Once the home of a coal-fired power station, the London Sustainable Industries Park (SIP) at Dagenham Dock, in east London, is going to be the UK’s largest concentration of environmental industries and technologies. It provides occupants with access to national and international networks and world class research teams to support their development, which is helped by an onsite centre of excellence, the Thames Gateway Institute for Sustainability (LTGDC) – a UK government agency tasked with overseeing regeneration of areas all over east London.

“We’re putting in a lot more landscape infrastructure creating an environment which is much more business park than industrial estate,” said Mark Bradbury, LTGDC’s deputy director of development. A heat network is being installed allowing some of the energy produced to be shared by businesses on site.

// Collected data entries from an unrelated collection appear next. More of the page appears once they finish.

Lemma parseNumber_len s r : parseNumber s = Some r → (len r < len s)%nat.
Proof.
  unfold parseNumber. pose proof (skip_char_len 45 s).
  destruct (parseDigits _) as [s1|] eqn:E1; [|done]. apply parseDigits_len in E1. cbn [mbind option_bind].
  destruct (match take_char 46 s1 with Some _ => _ | None => _ end) as [s2|] eqn:E2; [|done].
  assert (len s2 <= len s1)%nat.
  { destruct (take_char 46 s1) eqn:E; [|by simplify_eq].
    apply take_char_len in E. apply parseDigits_len in E2. lia. }
  cbn [mbind option_bind].
  assert (∀ t, (len t <= len s2)%nat →
    parseDigits (match take_char 43 t with Some s => s | None => skip_char 45 t end) = Some r →
    (len r < len s)%nat) as Hexp.
  { intros t Ht Er%parseDigits_len. pose proof (skip_char_len 45 t).
    destruct (take_char 43 t) eqn:E; [apply take_char_len in E|]; lia. }
  destruct (take_char 101 s2) eqn:Ea; [apply Hexp; apply take_char_len in Ea; lia|].
  destruct (take_char 69 s2) eqn:Eb; [apply Hexp; apply take_char_len in Eb; lia|].
  intros [= <-]. lia.
Qed.

Lemma element_end_within n close loop s :
  (len s < n)%nat → (∀ t, (len t < len s)%nat → within n (loop t)) → within n (element_end close loop s).
Proof.
  intros Hn Hl. unfold element_end. pose proof (skipWhitespace_len s).
  destruct (skipWhitespace s) as [|c t]; [apply within_refused|]. cbn in *.
  destruct (_ =? 44); [apply Hl; lia|]. destruct (_ =? close); [|apply within_refused].
  apply within_some. intros r [= <-]. lia.
Qed.

Lemma element_start_within n close loop s :
  (len s < n)%nat → (∀ t, (len t <= len s)%nat → within n (loop t)) → within n (element_start close loop s).
Proof.
  intros Hn Hl. unfold element_start. pose proof (skipWhitespace_len s).
  destruct (take_char _ _) as [r|] eqn:E; [|by apply Hl].
  apply take_char_len in E. apply within_some. intros r' [= <-]. lia.
Qed.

So far there is only one tenant at the London Sustainable Industries Park. It is Closed Loop, a company that originated in Australia and that was the first in the world to use the latest technologies to recycle 35,000 tonnes of used plastic bottles a year into new, food grade PET (Polyethylene Terephthalate) and HDPE (High Density Polyethylene).

The project is to transform the area into a clean-tech hub. Other companies are set to move in this year. Waste-management company Cyclamax is scheduled to install a renewable-energy power plant creating 16 megawatts of electricity, while TEG (an organic waste recycler) has been given the green light to develop an anaerobic digestion plant.